SAN DIEGO (KGTV) -- The city is nearly doubling the number of social workers deployed on its streets to help tackle homelessness. Mayor Todd Gloria said Wednesday this is the best way to help San Diego’s most vulnerable get on their feet.
Jessie Angeles Junior is one of those workers. He goes out in San Diego connecting homeless people in the city with key services that can get them shelter, treatment, and public benefits to name a few.
All, as the region grapples with the pandemic.
“There's places they can’t go,” Angeles said. “The same issues that they had before Covid, it’s amplified a little bit more.
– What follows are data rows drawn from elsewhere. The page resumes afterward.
Lemma index_loop_spec val vals : forall i,
  (~ In val vals -> BSTree.index_loop val i vals = Exn ValueError)
  /\ (In val vals ->
      exists k, BSTree.index_loop val i vals = Ok (i + Z.of_nat k)
                /\ nth_error vals k = Some val).
Proof.
  induction vals as [|a vals IH]; intros i; cbn [BSTree.index_loop].
  - split; [reflexivity|contradiction].
  - destruct (Z.eqb_spec a val) as [->|Hne].
    + split; [intros H; exfalso; apply H; left; reflexivity|].
      intros _. exists 0%nat. rewrite Z.add_0_r. split; reflexivity.
    + destruct (IH (i + 1)) as (Hout & Hin). split.
      * intros H. apply Hout. intros Hv. apply H. right. exact Hv.
      * intros [?|Hv]; [contradiction|].
        destruct (Hin Hv) as (k & E & Hk). exists (S k). rewrite E.
        split; [f_equal; lia|exact Hk].
Qed.

(** * The properties of the specification *)

Lemma in_map_Some (x : Z) vals : In (Some x) (map Some vals) <-> In x vals.
Proof.
  rewrite in_map_iff. split.
  - intros (y & E & Hy). injection E as ->. exact Hy.
  - intros H. exists x. auto.
Qed.

Lemma init_spec vals :
  invariants (BSTree.init (Some vals))
  /\ forall x, In x (BSTree.iter (BSTree.init (Some vals))) <-> In (Some x) vals.
Proof.
  destruct (insert_all_spec vals (mkBSTree None) invariants_empty) as (Hinv & M).
  split; [exact Hinv|]. intros x. unfold BSTree.init. rewrite M. simpl. tauto.
Qed.

(** C1. A tree built from pairwise-distinct values, inserted in whatever
    order the list gives them, iterates in strictly ascending order over
    exactly those values (so every order of insertion gives the same
    iteration); and the forward in-order iteration of any tree reached by
    inserts and deletes is strictly ascending, over exactly the values the
    calls made so far leave in the set. *)
Theorem C1_inorder_ascending :
  (forall vals : list Z,
      NoDup vals ->
      let self := BSTree.init (Some (map Some vals)) in
      ascending (BSTree.iter self) /\ Permutation vals (BSTree.iter self))
  /\ (forall vals vals' : list Z,
      Permutation vals vals' ->
      BSTree.iter (BSTree.init (Some (map Some vals')))
      = BSTree.iter (BSTree.init (Some (map Some vals))))
  /\ (forall self, reachable self -> ascending (BSTree.iter self))
  /\ (forall calls,
      reachable (run calls)
      /\ ascending (BSTree.iter (run calls))
      /\ forall x, In x (BSTree.iter (run calls)) <-> spec_values calls x).
Proof.
  split; [|split; [|split]].
  - intros vals Hnd self.
    destruct (init_spec (map Some vals)) as ((_ & Hasc) & M). fold self in Hasc, M.
    split; [exact Hasc|].
    apply NoDup_Permutation; auto using ascending_NoDup.
    intros x. rewrite M. symmetry. apply in_map_Some.
  - intros vals vals' Hp.
    destruct (init_spec (map Some vals)) as ((_ & A) & M).
    destruct (init_spec (map Some vals')) as ((_ & A') & M').
    apply ascending_ext; auto.
    intros x. rewrite M, M', !in_map_Some.
    split; apply Permutation_in; [symmetry|]; exact Hp.
  - intros self Hr. apply reachable_invariants, Hr.
  - intros calls. split; [apply reachable_run|].
    split; [apply reachable_invariants, reachable_run|].
    apply run_spec; [exact invariants_empty|]. simpl. tauto.
Qed.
That anxiety is there.”
Angeles is a program manager at PATH, a nonprofit taking a lead role in the city's new approach to homelessness. The city is roughly doubling the number of social workers deployed onto its streets, as part of a shift toward improving coordination within outreach teams and service providers.
“Our old system did not give that outreach worker many options,” Gloria said. “It might have allowed that outreach worker to offer a bottle of water, maybe a pair of socks or some referral information, but that isn't the way to build trust and to drive change on this important issue."
San Diego Police would still maintain its homeless outreach team. However, PATH, would have two teams of social workers, one mobile in areas with high homelessness, and another to respond rapidly to calls.
The city budgeted $1.5 million dollars for the response. In January 2020, before the pandemic, nearly 4,000 people were estimated to be unsheltered in San Diego.